Many artists feel tempted to use the MMC5 when they first learn about the limitations of the NES, so that the constraints aren't so severe, but the MMC5 is a poor representation of what the NES is all about. It wasn't a common mapper, meaning that there are few of them floating around, it's a very complex piece of hardware (compared to other mappers), so support for it in flash cards and such is limited, and nobody has made a proper replica it to put in new cartridges yet. If an artist or coder feels like he absolutely needs to use the MMC5, that might mean they choose the wrong platform for their game.
Well I choose the Nes because I WANT the restrictions. It's an interesting challenge. It's the whole reason I started this project. I plan on avoiding mmc5 anyway. I assume people think I'm trying to look for a way to get the most sprites possible, but that's not the case and defeats the purpose of working with the NES - Couldn't agree more. The only reason I compare mmc5 with MMC1 is because I was trying to find out how some games had more than 256 sprite tiles, a middle ground, between 256 tiles and 16384 tiles. lol Just a bit of fun for me guys, reflecting and learning how the developers used to make my favorite games as a kid. I appreciate all the replies and patience. I'm not trying to figure out how to program the NES myself, but it's a nice thing to understand the basic so I'm not over drawing and wasting a programmers time. No need to have a convo about the challenge of finding a programmer. I already know a couple who work with the system, just trying to get some knowledge before having a chat with them. I'd like a nice set of tiles to start with. Which all comes back to this post you guys have been guiding me through, Thanks!

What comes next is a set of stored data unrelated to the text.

(** X20: every Media that [GET /media] lists can be fetched by its id.
    Whatever requests have been served since the service started without
    a database file, every entry of the list holds the seven fields of a
    stored row, and [get_media] on the [id] of the entry answers 200 with
    those same seven fields, followed by [video_links] when the type is
    [movie] and by [episodes] when it is [tvseries]. *)
Theorem listed_media_is_fetched rs listing entry :
  fst (get_all_media (serve_all rs (init_db None))) = Reply 200 (BMediaList listing) ->
  In entry listing ->
  exists m key rows,
    In m (media (serve_all rs (init_db None))) /\
    entry = media_fields m /\
    dict_get "id" entry = Some (SInt (m_id m)) /\
    get_media (m_id m) (serve_all rs (init_db None))
    = (Reply 200 (BMedia (flat_fields m ++ [(key, FRows rows)])),
       serve_all rs (init_db None)) /\
    ((m_type m = SText "movie" /\ key = "video_links") \/
     (m_type m = SText "tvseries" /\ key = "episodes")).
Proof.
  intros Hlist Hentry.
  assert (Hall : fst (get_all_media (serve_all rs (init_db None)))
                 = Reply 200 (BMediaList
                                (map media_fields (media (serve_all rs (init_db None))))))
    by reflexivity.
  rewrite Hall in Hlist. injection Hlist as <-.
  apply in_map_iff in Hentry. destruct Hentry as (m & <- & Hin).
  destruct (media_always_well_formed_aux rs) as (Hsorted & Hrows & _).
  rewrite Forall_forall in Hrows.
  destruct (Hrows m Hin) as ((Hlo & Hhi) & Htype & _).
  assert (Hfits : fits_int64 (m_id m) = true)
    by (apply fits_int64_iff; unfold min_int64; lia).
  assert (Hm : lookup_media (serve_all rs (init_db None)) (m_id m) = Some m)
    by (apply find_by_sorted_id; assumption).
  exists m.
  destruct Htype as [Ht | Ht].
  - exists "video_links". eexists.
    rewrite (get_media_movie _ _ _ Hfits Hm) by (rewrite Ht; reflexivity).
    split; [exact Hin |]. split; [reflexivity |]. split; [reflexivity |].
    split; [reflexivity | left; auto].
  - exists "episodes". eexists.
    rewrite (get_media_series _ _ _ Hfits Hm) by (rewrite Ht; reflexivity).
    split; [exact Hin |]. split; [reflexivity |]. split; [reflexivity |].
    split; [reflexivity | right; auto].
Qed.

(** ** Requests that are accepted *)

(** X21: [add_episodes] accepts every list of storable episodes for an
    existing series when the table has room: the answer is 201 with the
    length of the list and one row per element is appended, in the order
    of the list.  Nothing is asked of the numbers beyond being storable:
    two elements with the same season and episode give two rows. *)
Theorem add_episodes_accepts media_id items d :
  fits_int64 media_id = true ->
  is_series d media_id ->
  Forall episode_storable items ->
  episodes_room d (List.length items) ->
  exists d' rows,
    add_episodes media_id (JArr items) d
    = (Reply 201 (BEpisodesAdded (List.length items)), d') /\
    tv_episodes d' = tv_episodes d ++ rows /\
    Forall2 (stores_episode media_id) items rows /\
    media d' = media d /\ movie_links d' = movie_links d.
Proof.
  intros Hfits (m & Hm & Htype) Hitems Hroom.
  pose proof (wp_and _ _ _ _
                (store_episodes_succeed media_id items (get_db d) Hfits Hitems Hroom)
                (store_episodes_rows media_id items (get_db d))) as H.
  unfold add_episodes, serve, try_except, with_get_db, add_episodes_tx,
    select_media, bind at 1 2, lift, query, bind_int.
  rewrite Hfits. simpl. unfold lookup_media in Hm. rewrite Hm, Htype. simpl.
  unfold bind at 1. unfold wp in H.
  destruct (for_each items (store_episode media_id) (get_db d)) as [[[] | e] c];
    simpl in *.
  - destruct H as (_ & Hframe & Hrows).
    destruct (Hrows eq_refl) as (rows & Heps & Hall & _).
    unfold episodes_frame in Hframe. simpl in Hframe.
    injection Hframe as _ Hmedia Hlinks _.
    exists (pending c), rows. auto.
  - destruct H as (H & _). discriminate.
Qed.

Lemma episode_children_succeed data items d :
  py_getitem data "type" = Ok (JStr "tvseries") ->
  py_getitem data "episodes" = Ok (JArr items) ->
  Forall episode_storable items ->
  episodes_room d (List.length items) ->
  forall media_id c1,
    fits_int64 media_id = true ->
    children_frame c1 = children_frame (get_db d) ->
    wp (add_children media_id data) (fun r _ => r = Ok tt) c1.
Proof.
  intros Ety Eeps Hitems Hroom media_id c1 Hfits Hframe.
  destruct (series_children _ _ Ety Eeps) as (Hmovie & Hseries & _).
  unfold add_children.
  apply wp_bind_lift. rewrite Hmovie.
  apply wp_bind_lift. rewrite Hseries.
  apply wp_bind_lift. rewrite Eeps.
  apply wp_bind_lift. simpl.
  apply store_episodes_succeed; [exact Hfits | exact Hitems |].
  unfold children_frame in Hframe. simpl in Hframe.
  injection Hframe as _ _ He Hs. unfold episodes_room. rewrite He, Hs. exact Hroom.
Qed.

(** X22: [add_media] accepts a series with storable fields and storable
    episodes when the tables have room: the answer is 201 with the new
    id, which is one more than the largest id used so far, and the Media
    row and one episode row per element of [episodes] are committed. *)
Theorem add_media_accepts_series now kv items d :
  0 <= seq_media d ->
  media_room d 1 ->
  episodes_room d (List.length items) ->
  dict_get "type" kv = Some (JStr "tvseries") ->
  media_storable (JObj kv) ->
  dict_get "episodes" kv = Some (JArr items) ->
  Forall episode_storable items ->
  exists d' mrow eps,
    add_media now (JObj kv) d = (Reply 201 (BCreated (m_id mrow)), d') /\
    m_id mrow = last_rowid (seq_media d) (map m_id (media d)) + 1 /\
    stores_media now (JObj kv) mrow /\
    media d' = media d ++ [mrow] /\
    tv_episodes d' = tv_episodes d ++ eps /\
    movie_links d' = movie_links d /\
    Forall2 (stores_episode (m_id mrow)) items eps.
Proof.
  intros Hseq Hroom Heroom Hty Hmedia Heps Hitems.
  assert (Ety : py_getitem (JObj kv) "type" = Ok (JStr "tvseries"))
    by (simpl; rewrite Hty; reflexivity).
  assert (Eeps : py_getitem (JObj kv) "episodes" = Ok (JArr items))
    by (simpl; rewrite Heps; reflexivity).
  destruct (series_children _ _ Ety Eeps) as (_ & _ & Hsup & Hnolinks).
  destruct (add_media_succeeds now (JObj kv) d)
    as (d' & mrow & links & eps & Hadd & Hc); try assumption.
  - destruct Hmedia as (title & _ & _ & _ & Et & _).
    apply py_getitem_obj in Et. destruct Et as (items' & Heq & Et).
    injection Heq as <-. eapply required_present; eassumption.
  - exists (JStr "tvseries"). split; [exact Ety | reflexivity].
  - apply (episode_children_succeed (JObj kv) items d); assumption.
  - destruct Hc as (Hm & Hl & He & _ & Hid & _ & Hst & Hfl & Hfe & _).
    rewrite Hnolinks in Hfl. apply Forall2_nil_left in Hfl. subst links.
    rewrite Hsup in Hfe. rewrite app_nil_r in Hl.
    exists d', mrow, eps. auto 10.
Qed.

Edit: thanks for the FCEUX's PPU viewer idea! I will def give that a look. This whole thing went from me trying to draw some sprites to gaining interest how it was all put together! good times.
Just in case it's unclear; I didn't see anyone else mention it.
The NES can only produce 64 sprites on any given frame. This is either 64 or 128 tiles (depending if the double-height sprite mode is enabled).
Oh yeah. 256 tiles is what you have available to use on sprites at any given time, but since calculating their positions and fetching their graphics takes time from the PPU, it can only handle so many actual sprites per screen. The maximum is 64 sprites, but since they can be configured to be either 8x8 or 8x16 pixels, the total amount of visible sprite tiles can be 128.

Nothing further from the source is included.